Tyco, which also makes ADT burglar alarms, trash bags and medical supplies, said it expects earnings of 80 cents to 82 cents a share in the second quarter ending in March.

Analysts on average were expecting 86 cents, according to Thomson Financial/First Call.

For the first quarter ended Dec. 31, net income more than quadrupled to $1.45 billion, or 73 cents a share, from $317.4 million, or 18 cents, a year earlier, mostly because of new accounting rules for acquisitions and sales and earnings from the purchase of the CIT Group finance unit in June. Sales of security and health-care products rose.

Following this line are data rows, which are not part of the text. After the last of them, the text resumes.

(** * cck_gpx: a shallow embedding of [cck_gpx.py]

    The script scrapes a saved route page of a food-delivery web application
    and writes the route's stops to a GPX file.  This development embeds

    - the helper functions [place_id_from_google_maps_url], [firstnameish]
      and [match_tags];
    - the script body (argument check, route list, per-item strict
      extraction with its fallback, post-loop accounting, route
      description, output).

    Python values are modelled as follows.  A [str] is a [string] whose
    characters are read as code points below 256.  A [dict] is a [gmap].
    An exception is a value of [exn]; a computation that may raise returns
    an [outcome].  Text written to [sys.stderr] is a list of lines, oldest
    first.  The libraries the script imports (lxml's XPath engine on pattern
    expressions, urllib, openlocationcode, the file system) are not part of
    the script: they are the fields of the record [extlib], and every general
    statement quantifies over them.  A concrete [extlib] is defined further
    down to run the script on example pages. *)

From stdpp Require Import gmap strings list.
From Stdlib Require Import Ascii DecimalString.

Set Warnings "-register-all".

(** ** Python strings *)

Module Py.

(** [str.isspace] on one character (code points below 256): TAB, LF, VT, FF,
    CR, FS, GS, RS, US, SPACE, NEL and NBSP. *)
Definition isspace (c : ascii) : bool :=
  let n := nat_of_ascii c in
  ((9 <=? n) && (n <=? 13)) || ((28 <=? n) && (n <=? 32))
  || (n =? 133) || (n =? 160).
(** * BlueSTSDK_Python: the discovery manager (blue_st_sdk/manager.py)

    A shallow embedding of the [Manager] class and of the scanner delegate,
    and the properties of the node list, the listener list, the singleton
    and the features decoder dictionary.

    Python objects that are shared and mutated (the manager objects, the
    list of discovered nodes, the dictionaries of the features decoder) live
    in a store and are named by references; methods are functions from the
    store to a result, which is a returned value or a raised exception,
    either one with the store at that point.

    The calls are taken one at a time: a [with lock(...)] block is its body,
    and what the scanner thread does is a call of its own between the calls
    of the application. What the Bluetooth driver does is an argument of the
    methods that use it. *)

From Stdlib Require Import ZArith.
From stdpp Require Import gmap strings list fin_maps.

Open Scope Z_scope.
Open Scope string_scope.
Open Scope list_scope.
Open Scope nat_scope.

(** ** Python values of the model *)

(** References into the store (the identity of an object). *)
Abbreviation ref := nat.

(** The exceptions the module raises or lets through. *)
Inductive exn : Type :=
  | PyException (msg : string)
  | NameError (name : string)
  | AttributeError (msg : string)
  | ValueError (msg : string)
  | BTLEException (code : Z) (msg : string)
  | InvalidBLEAdvertisingDataException
  | InvalidFeatureBitMaskException (msg : string).

Global Instance exn_eq_dec : EqDecision exn.
Proof. solve_decision. Defined.

(** Modelled from the spec: blue_st_sdk/node.py is missing; the connection
    status of a node is the enumeration of the data model. *)
Inductive NodeStatus : Type := Idle | Connecting | Connected | Disconnected.

Global Instance NodeStatus_eq_dec : EqDecision NodeStatus.
Proof. solve_decision. Defined.

(** Modelled from the spec: blue_st_sdk/node.py is missing. A node object
    with the attributes the manager reads: [node_id] is the identity of the
    object (the class is taken to define no equality of its own, so [==] on
    nodes is identity), [tag] the hardware address, [name] the display name.
    Signal strength and advertising payload are never read by the manager
    and are left out. *)
Record Node : Type := mkNode {
  node_id : ref;
  tag : string;
  name : string;
  status : NodeStatus
}.

Global Instance Node_eq_dec : EqDecision Node.
Proof. solve_decision. Defined.

(** Modelled from the spec: the accessors of the missing [Node] class;
    [is_connected] tells whether the status is [Connected]. *)
Definition get_tag (node : Node) : string := tag node.
Definition get_name (node : Node) : string := name node.
Definition is_connected (node : Node) : bool := bool_decide (status node = Connected).

(** [node1 == node2] on node objects. *)
Definition node_eqb (a b : Node) : bool := Nat.eqb (node_id a) (node_id b).

(** A listener object, by identity. *)
Abbreviation Listener := nat.

(** A value of a mask-to-features dictionary: a feature class, or [None]. *)
Inductive pyval : Type := PyNone | FeatureClass (cls : string).

Global Instance pyval_eq_dec : EqDecision pyval.
Proof. solve_decision. Defined.

(** A mask-to-features dictionary. *)
Abbreviation Dict := (gmap Z pyval).

(** [d.get(k)]: [None] when the key is absent. *)
Definition dict_get (d : Dict) (k : Z) : pyval := default PyNone (d !! k).

(** The calls made on the listeners. A callback is taken to return normally
    and to leave the manager alone; [self._thread_pool.submit] then receives
    the callback's return value, which has no effect on the manager. *)
Inductive Event : Type :=
  | on_discovery_change (listener : Listener) (manager : ref) (enabled : bool)
  | on_node_discovered (listener : Listener) (manager : ref) (node : Node).


(** [Scanner().withDelegate(_ScannerDelegate(show_warnings))] *)
Record Scanner : Type := mkScanner { delegate_show_warnings : bool }.

(** A [_StoppableScanner] thread object: the warnings flag of its delegate,
    its timeout, and the driver failure it has caught, if any. *)
Record _StoppableScanner : Type := mk_StoppableScanner {
  thread_show_warnings : bool;
  _timeout_s : Z;
  _exc : option exn
}.

(** The attributes of a [Manager] object. [_discovered_nodes] is a reference
    to the list object: the list is mutated in place and [get_nodes] hands
    the reference out. [_thread_pool] has no state the manager reads. *)
Record Manager : Type := mkManager {
  _scanner : option Scanner;
  _is_scanning : bool;
  _discovered_nodes : ref;
  _scanner_thread : option _StoppableScanner;
  _listeners : list Listener
}.

Global Instance Manager_inhabited : Inhabited Manager :=
  populate (mkManager None false 0 None []).

(** The store: the class attributes of [Manager], the constant of
    [FeatureCharacteristic], the objects, and the calls made on listeners. *)
Record World : Type := mkWorld {
  _INSTANCE : option ref;
  _features_decoder_dic : gmap Z ref;
  DEFAULT_MASK_TO_FEATURE_DIC : ref;
  managers : gmap ref Manager;
  lists : gmap ref (list Node);
  dicts : gmap ref Dict;
  next_ref : ref;
  calls : list Event
}.

(** ** Results and sequencing *)

Inductive res (A : Type) : Type :=
  | Return (a : A) (w : World)
  | Raise (e : exn) (w : World).
Arguments Return {A} a w.
Arguments Raise {A} e w.

Definition M (A : Type) : Type := World -> res A.

Definition ret {A} (a : A) : M A := fun w => Return a w.
Definition raise {A} (e : exn) : M A := fun w => Raise e w.
Definition bind {A B} (c : M A) (k : A -> M B) : M B :=
  fun w => match c w with
           | Return a w' => k a w'
           | Raise e w' => Raise e w'
           end.

(** [try: c except <exceptions selected by h>: handler] *)
Definition try_except {A} (c : M A) (h : exn -> option (M A)) : M A :=
  fun w => match c w with
           | Return a w' => Return a w'
           | Raise e w' => match h e with
                           | Some handler => handler w'
                           | None => Raise e w'
                           end
           end.

Definition get_world : M World := fun w => Return w w.
Definition modify (f : World -> World) : M unit := fun w => Return tt (f w).

Declare Scope py_scope.
Delimit Scope py_scope with py.
Notation "x <- c ;; k" := (bind c (fun x => k))
  (at level 100, c at next level, right associativity) : py_scope.
Notation "c ;;; k" := (bind c (fun _ => k))
  (at level 100, right associativity) : py_scope.
Open Scope py_scope.

(** The world of a result, and its value. *)
Definition world_of {A} (r : res A) : World :=
  match r with Return _ w => w | Raise _ w => w end.

(** ** Access to the store *)

Definition with_INSTANCE (o : option ref) (w : World) : World :=
  mkWorld o (_features_decoder_dic w) (DEFAULT_MASK_TO_FEATURE_DIC w)
          (managers w) (lists w) (dicts w) (next_ref w) (calls w).

Definition with_features_decoder_dic (d : gmap Z ref) (w : World) : World :=
  mkWorld (_INSTANCE w) d (DEFAULT_MASK_TO_FEATURE_DIC w)
          (managers w) (lists w) (dicts w) (next_ref w) (calls w).
(** X13: [LoadEnv] on a list of files is [LoadEnv] on a first part of
    the list followed, when that returned nil, by [LoadEnv] on the rest in
    the world the first part left; when the first part returns an error,
    this is the result and no file of the rest is touched.  (Both parts
    are not empty: on an empty list [LoadEnv] loads [.env].) *)
Theorem LoadEnv_files_one_after_the_other h g l1 l2 w :
  l1 <> [] -> l2 <> [] ->
  V2.LoadEnv h g (l1 ++ l2) w =
  match V2.LoadEnv h g l1 w with
  | (Returned None, w') => V2.LoadEnv h g l2 w'
  | r => r
  end.
Proof.
  intros H1 H2. unfold V2.LoadEnv.
  destruct l1 as [|f1 l1]; [done|]. destruct l2 as [|f2 l2]; [done|].
  cbn [length Nat.eqb app]. rewrite app_comm_cons. apply V2_load_files_app.
Qed.

Lemma LoadEnv_files_one_after_the_other_witness :
  let h := demo_host [] [("a.env", ["A=1"]); ("b.env", ["A=2"; "B=3"])] in
  let g := V2.NewGoConfig h [] in
  V2.LoadEnv h g (["a.env"] ++ ["b.env"]) world0 =
  match V2.LoadEnv h g ["a.env"] world0 with
  | (Returned None, w') => V2.LoadEnv h g ["b.env"] w'
  | r => r
  end /\
  getenv (snd (V2.LoadEnv h g ["a.env"; "b.env"] world0)) "A" = "2".
Proof.
  intros h g. split; [|reflexivity].
  apply (LoadEnv_files_one_after_the_other h g ["a.env"] ["b.env"] world0); discriminate.
Defined.

Lemma Errorf_opening_v2 p :
  fmt.Errorf "%w: in %v" [fmt.Err V2.ErrOpeningEnvFile; fmt.Str p] =
  errors.Wrap ("error opening .env file: in " +:+ p) V2.ErrOpeningEnvFile.
Proof.
  unfold fmt.Errorf. cbn [fmt.render fmt.show Ascii.eqb]. simpl.
  by rewrite sapp_nil_r.
Qed.

Lemma Errorf_opening_v1 e :
  fmt.Errorf V1.ErrOpeningEnvFile [fmt.Err e] =
  errors.Wrap ("error opening .env file: " +:+ errors.Error e) e.
Proof.
  unfold fmt.Errorf, V1.ErrOpeningEnvFile. cbn [fmt.render fmt.show Ascii.eqb]. simpl.
  by rewrite sapp_nil_r.
Qed.
(** C6: after a successful [doMount] every [PrepareDir] call has
    succeeded and the directories prepared are the mount point followed
    by exactly the nine subdirectories app, user, user_de, misc_ce,
    misc_de, media, media/0, local and local/tmp of the mount path, each
    with its mode, owner and group; and when one [PrepareDir] fails
    [doMount] returns -EIO. *)
Theorem doMount_layout (o : Oracle) (h : Trace) (v : PrivateVolume) :
  let x := exec o h doMount v in
  let p := mPath (object x) in
  (result x = OK ->
   existsb prepare_failed (calls x) = false /\
   prepared (calls x) =
     (p, oct 7 0 0, AID_ROOT, AID_ROOT, 0) :: layout p (existsb sdcardfs_used (calls x))) /\
  (existsb prepare_failed (calls x) = true -> result x = - EIO).
Proof.
  cbv zeta. doMount_cases o h v; doMount_tail o;
    (split; [intros Hok; try discriminate Hok | intros Hfail; try reflexivity]);
    destruct Hprep as [Hs Hl]; unfold prepared in *;
    cbn [existsb prepare_failed sdcardfs_used flat_map prepared_dir
         log_ev log_ans app orb] in *;
    repeat match goal with E : (_ =? 0) = _ |- _ =>
             rewrite ?E in *; clear E end;
    cbn [app orb negb] in *;
    destruct (existsb prepare_failed t6);
    try (subst s; first [discriminate | reflexivity]).
  all: rewrite (Hl eq_refl); split; reflexivity.
Qed.

(** The layout on a run where all goes well, and a run where preparing
    media/0 fails. *)
Lemma doMount_layout_witness :
  prepared (calls (exec o_well [] doMount vol0)) =
    [ ("/mnt/expand/57f8f4bc", 448, 0, 0, 0);
      ("/mnt/expand/57f8f4bc/app", 505, 1000, 1000, 0);
      ("/mnt/expand/57f8f4bc/user", 329, 1000, 1000, 0);
      ("/mnt/expand/57f8f4bc/user_de", 329, 1000, 1000, 0);
      ("/mnt/expand/57f8f4bc/misc_ce", 329, 1000, 1000, 0);
      ("/mnt/expand/57f8f4bc/misc_de", 329, 1000, 1000, 0);
      ("/mnt/expand/57f8f4bc/media", 360, 1023, 1023, 1073741824);
      ("/mnt/expand/57f8f4bc/media/0", 504, 1023, 1023, 0);
      ("/mnt/expand/57f8f4bc/local", 489, 0, 0, 0);
      ("/mnt/expand/57f8f4bc/local/tmp", 505, 2000, 2000, 0) ] /\
  result (exec (o_mkdir_fails "/mnt/expand/57f8f4bc/media/0") [] doMount vol0) = - EIO.
Proof.
  split.
  - exact (proj2 (proj1 (doMount_layout o_well [] vol0) eq_refl)).
  - exact (proj2 (doMount_layout (o_mkdir_fails "/mnt/expand/57f8f4bc/media/0") [] vol0)
             eq_refl).
Defined.
Lemma clean_numeric_number (v : pyval) :
  isinstance_int_float v = true -> clean_numeric v = Ok v.
Proof. destruct v; simpl; intros H; try discriminate H; reflexivity. Qed.

Lemma clean_numeric_str (s : string) :
  clean_numeric (VStr s) =
  if str_in (strip s) sentinels then Ok (VInt 0)
  else try_except (f <- float_of_str (re_sub_non_numeric s) ;; Ok (VFloat f))
                  (Ok (VInt 0)).
Proof. reflexivity. Qed.

Lemma clean_numeric_total (v : pyval) : exists r, clean_numeric v = Ok r.
Proof.
  destruct v; try (eexists; reflexivity).
  - rewrite clean_numeric_str. destruct (str_in (strip s) sentinels); eauto.
    apply try_except_ok.
  - apply try_except_ok.
  - apply try_except_ok.
Qed.

(** What [clean_numeric] returns is a number. *)
Lemma clean_numeric_returns_number (v r : pyval) :
  clean_numeric v = Ok r -> isinstance_int_float r = true.
Proof.
  assert (T : forall m : result string,
             try_except (text <- m ;;
                         f <- float_of_str (re_sub_non_numeric text) ;; Ok (VFloat f))
                        (Ok (VInt 0)) = Ok r ->
             isinstance_int_float r = true).
  { intros [text | e]; cbn [bind]; [| intros E; inversion E; reflexivity].
    destruct (float_of_str (re_sub_non_numeric text)); simpl;
      intros E; inversion E; reflexivity. }
  destruct v; try (intros H; inversion H; subst; reflexivity).
  - rewrite clean_numeric_str. destruct (str_in (strip s) sentinels).
    + intros H; inversion H; reflexivity.
    + apply (T (Ok s)).
  - apply T.
  - apply T.
Qed.

(** C5: [clean_numeric] gives 0 for None, for the sentinel strings and for
    strings whose digits and dots do not form a number; for every other
    string the float read from its digits and dots; a number unchanged; and
    it never raises.  "1,234.56" gives the binary64 nearest to 1234.56. *)
Theorem clean_numeric_spec :
  clean_numeric VNone = Ok (VInt 0)
  /\ (forall s, str_in (strip s) sentinels = true ->
             clean_numeric (VStr s) = Ok (VInt 0))
  /\ (forall s e, float_of_str (re_sub_non_numeric s) = Raise e ->
               clean_numeric (VStr s) = Ok (VInt 0))
  /\ (forall s f, str_in (strip s) sentinels = false ->
               float_of_str (re_sub_non_numeric s) = Ok f ->
               clean_numeric (VStr s) = Ok (VFloat f))
  /\ (forall v, isinstance_int_float v = true -> clean_numeric v = Ok v)
  /\ (forall v, exists r, clean_numeric v = Ok r)
  /\ clean_numeric (VStr "1,234.56") = Ok (VFloat (float_div_Z 123456 100))
  /\ float_div_Z 123456 100 = S754_finite false 5429652300748554 (-42).
Proof.
  repeat split.
  - intros s H. rewrite clean_numeric_str, H. reflexivity.
  - intros s e H. rewrite clean_numeric_str, H.
    destruct (str_in (strip s) sentinels); reflexivity.
  - intros s f Hs H. rewrite clean_numeric_str, Hs, H. reflexivity.
  - exact clean_numeric_number.
  - exact clean_numeric_total.
Qed.

Lemma clean_numeric_spec_witness :
  clean_numeric (VStr " null ") = Ok (VInt 0)
  /\ clean_numeric (VStr "n.a.") = Ok (VInt 0)
  /\ clean_numeric (VStr "NGN 2,500") = Ok (VFloat (float_div_Z 2500 1))
  /\ clean_numeric (VBool true) = Ok (VBool true).
Proof.
  destruct clean_numeric_spec as [_ [H1 [H2 [H3 [H4 _]]]]].
  split; [| split; [| split]].
  - apply H1. reflexivity.
  - apply (H2 "n.a." ValueError). reflexivity.
  - apply H3; reflexivity.
  - apply H4. reflexivity.
Defined.

(** ** Character classes and [strip] *)

Ltac to_props :=
  repeat rewrite ?andb_true_iff, ?orb_true_iff, ?negb_true_iff,
    ?N.leb_le, ?N.eqb_eq, ?Ascii.eqb_eq in *.

Lemma isdigit_not_space (c : ascii) : isdigit c = true -> isspace c = false.
Proof.
  unfold isdigit, isspace. intros H. apply not_true_is_false. intros S.
  to_props. lia.
Qed.
(** * duplicity / alicloud-duplicity: naming codec, backends and GnuPG wait

    A shallow embedding of the parts of the repository that its
    specification talks about:

    - [Base36] and [FileNaming]: the archive naming codec
      (duplicity/file_naming.py, exercised by testing/unit/test_file_naming.py);
    - [AliCloud]: duplicity/backends/alicloudbackend.py;
    - [WebDAV] and [WebDAVAuth]: duplicity/backends/webdavbackend.py, the
      backend and its authorization headers;
    - [GpgInterface]: duplicity/gpginterface.py, that is [Process.wait] and
      [threaded_waitpid], the arguments that [Options] generates, and
      [GnuPG.run] as the parent process goes through it.

    The theorems come in two groups: the properties that the
    specification states, and further properties of the same code (listing
    and round trips of the AliCloud backend, paths, connections, requests,
    listings and transfers of the WebDAV backend, and the start of GnuPG).

    Python integers are [Z], Python strings are [string], dictionaries are
    [gmap]s, and a Python call that may raise returns a [result]. *)

From Stdlib Require Import ZArith String Ascii List Bool Lia.
From Stdlib Require Import DecimalString DecimalPos DecimalZ.
From Equations Require Import Equations.
From stdpp Require Import base option list sorting gmap strings.

Local Open Scope string_scope.
Local Open Scope Z_scope.

(** ** Exceptions and results *)

(** The exception classes the embedded code raises or catches.  The two
    backend classes come from duplicity.errors; the others are raised by the
    libraries the code calls. *)
Inductive exn : Type :=
| BackendException (msg : string)
| FatalBackendException (msg : string)
| IOError (msg : string)
| AttributeError (msg : string)
| NoSuchKey
| NoSuchBucket
| NoSectionError (section : string)
| NoOptionError (option section : string)
| OtherError (cls : string).

Inductive result (A : Type) : Type :=
| Ok (a : A)
| Raise (e : exn).
Arguments Ok {A} a.
Arguments Raise {A} e.

#[global] Instance result_ret : MRet result := fun A a => Ok a.
#[global] Instance result_bind : MBind result := fun A B k r =>
  match r with
  | Ok a => k a
  | Raise e => Raise e
  end.

(** State threaded through calls that may raise: an exception leaves the
    state as it was when it was raised, as in Python. *)
Definition M (S A : Type) : Type := S -> result A * S.

#[global] Instance M_ret {S} : MRet (M S) := fun A a s => (Ok a, s).
#[global] Instance M_bind {S} : MBind (M S) := fun A B k m s =>
  match m s with
  | (Ok a, s') => k a s'
  | (Raise e, s') => (Raise e, s')
  end.

Definition raise {S A} (e : exn) : M S A := fun s => (Raise e, s).
Definition get_state {S} : M S S := fun s => (Ok s, s).
Definition put_state {S} (s : S) : M S unit := fun _ => (Ok tt, s).
Definition lift {S A} (r : result A) : M S A := fun s => (r, s).

(** [try m except handler]: the handler sees the exception and either
    handles it or re-raises. *)
Definition try_except {S A} (m : M S A) (handler : exn -> option (M S A)) : M S A :=
  fun s =>
    match m s with
    | (Ok a, s') => (Ok a, s')
    | (Raise e, s') =>
        match handler e with
        | Some h => h s'
        | None => (Raise e, s')
        end
    end.

Definition returns_normally {A} (r : result A) : Prop :=
  exists a, r = Ok a.

(** duplicity.errors distinguishes the plain [BackendException] from
    [FatalBackendException]; only the latter is the fatal class. *)
Definition is_fatal (e : exn) : bool :=
  match e with FatalBackendException _ => true | _ => false end.


(** ** Python string operations *)

Module PyStr.

(** [s.split(sep)] for a one-character separator: never empty, and an empty
    field for every adjacent pair of separators. *)
Fixpoint split (sep : ascii) (s : string) : list string :=
  match s with
  | EmptyString => [EmptyString]
  | String c s' =>
      if Ascii.eqb c sep then EmptyString :: split sep s'
      else match split sep s' with
           | [] => [String c EmptyString]
           | field :: fields => String c field :: fields
           end
  end.

(** [sep.join(l)] *)
Fixpoint join (sep : string) (l : list string) : string :=
  match l with
  | [] => EmptyString
  | [x] => x
  | x :: xs => x +:+ sep +:+ join sep xs
  end.
Lemma demo_registered_no_eve :
  forall r, In r (rows demo_registered) -> email r <> "eve@x.com".
Proof. intros r [<-|[]]. discriminate. Qed.

Lemma register_then_login_witness :
  let s' := snd (register_user demo_hashpw demo_gensalt "eve@x.com" "secret"
                               demo_registered) in
  fst (valid_login demo_checkpw "eve@x.com" "secret" s') = Return true
  /\ (forall q, fst (valid_login demo_checkpw "eve@x.com" q s')
                = Return (demo_checkpw (encode q)
                            (demo_hashpw (encode "secret") (demo_gensalt 1)))).
Proof.
  apply (register_then_login demo_hashpw demo_checkpw demo_gensalt
           "eve@x.com" "secret" demo_registered).
  - apply single_unique_email.
  - exact demo_registered_no_eve.
  - exact demo_bcrypt_accepts.
Defined.

Lemma register_user_twice_witness :
  let s' := snd (register_user demo_hashpw demo_gensalt "eve@x.com" "secret"
                               demo_registered) in
  fst (register_user demo_hashpw demo_gensalt "eve@x.com" "other" s')
  = Raise (ValueError "User eve@x.com already exists")
  /\ rows (snd (register_user demo_hashpw demo_gensalt "eve@x.com" "other" s')) = rows s'.
Proof.
  apply (register_user_twice demo_hashpw demo_gensalt
           "eve@x.com" "secret" "other" demo_registered).
  - apply single_unique_email.
  - exact demo_registered_no_eve.
Defined.

Lemma create_session_replaces_token_witness :
  let s1 := snd (create_session demo_uuid4 "bob@x.com" demo_registered) in
  let s2 := snd (create_session demo_uuid4 "bob@x.com" s1) in
  fst (create_session demo_uuid4 "bob@x.com" s1) = Return (Some "uuid-2")
  /\ fst (get_user_from_session_id (Some "uuid-1") s2) = Return None
  /\ fst (get_user_from_session_id (Some "uuid-2") s2)
     = Return (Some (mkUser 1 "bob@x.com" (demo_hashpw (encode "pw") (demo_gensalt 0))
                            (Some "uuid-2") None)).
Proof.
  apply (create_session_replaces_token demo_uuid4 demo_user demo_registered
           (single_primary_key demo_user) (single_unique_email demo_user)
           (or_introl eq_refl)).
  - intros r [<-|[]]. discriminate.
  - intros r [<-|[]]. discriminate.
  - discriminate.
Defined.

Lemma update_password_keeps_session_witness :
  fst (get_user_from_session_id (Some "uuid-2")
         (snd (update_password demo_hashpw demo_gensalt "uuid-1" "new" demo_active)))
  = Return (Some (mkUser 1 "bob@x.com" (demo_hashpw (encode "new") (demo_gensalt 3))
                         (Some "uuid-2") None)).
Proof.
  apply (update_password_keeps_session demo_hashpw demo_gensalt
           demo_active_user "uuid-1" "uuid-2" "new" demo_active
           (single_primary_key demo_active_user) (or_introl eq_refl) eq_refl).
  - intros r [<-|[]] _. reflexivity.
  - reflexivity.
  - intros r [<-|[]] _. reflexivity.
Defined.

Lemma destroy_session_twice_witness :
  let u0 := mkUser 1 "bob@x.com" (demo_hashpw (encode "pw") (demo_gensalt 0))
                   None (Some "uuid-1") in
  let s1 := snd (destroy_session 1 demo_active) in
  fst (destroy_session 1 demo_active) = Return tt
  /\ In u0 (rows s1)
  /\ fst (destroy_session 1 s1) = Return tt
  /\ rows (snd (destroy_session 1 s1)) = rows s1.
Proof.
  apply (destroy_session_twice demo_active_user demo_active
           (single_primary_key demo_active_user) (or_introl eq_refl)).
Defined.

Lemma raise_leaves_table_witness :
  rows (snd (register_user demo_hashpw demo_gensalt "bob@x.com" "other" demo_registered))
  = rows demo_registered
  /\ rows (snd (create_session demo_uuid4 "bob@x.com" demo_duplicates))
     = rows demo_duplicates
  /\ rows (snd (update_password demo_hashpw demo_gensalt "uuid-9" "new" demo_active))
     = rows demo_active.
Proof.
  split; [|split].
  - apply (proj1 (raise_leaves_table demo_hashpw demo_gensalt demo_uuid4 demo_registered
                    (ValueError "User bob@x.com already exists"))).
    reflexivity.
  - apply (proj1 (proj2 (raise_leaves_table demo_hashpw demo_gensalt demo_uuid4
                           demo_duplicates
                           (InvalidRequestError "Invalid query arguments provided.")))).
    reflexivity.
  - apply (proj2 (proj2 (proj2 (proj2
             (raise_leaves_table demo_hashpw demo_gensalt demo_uuid4 demo_active
                (ValueError "Invalid reset token")))))).
    reflexivity.
Defined.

Excluding one-time items, Tyco said it would have earned $1.47 billion, or 74 cents a share, a penny higher than analysts’ forecast. Revenue rose 20% to $10.1 billion, despite a 19% drop in electronics business revenue to $3.1 billion.

“It was a solid quarter but the company gave the bears plenty to chew on,” Michael Regan, an analyst at Credit Suisse First Boston Corp., wrote in a note to clients.

He has a “buy” rating on the shares and doesn’t own the stock.

Shares of Tyco, based in Bermuda and run from Exeter, N.H., fell $4.35 in heavy trading to $48.05 on the New York Stock Exchange.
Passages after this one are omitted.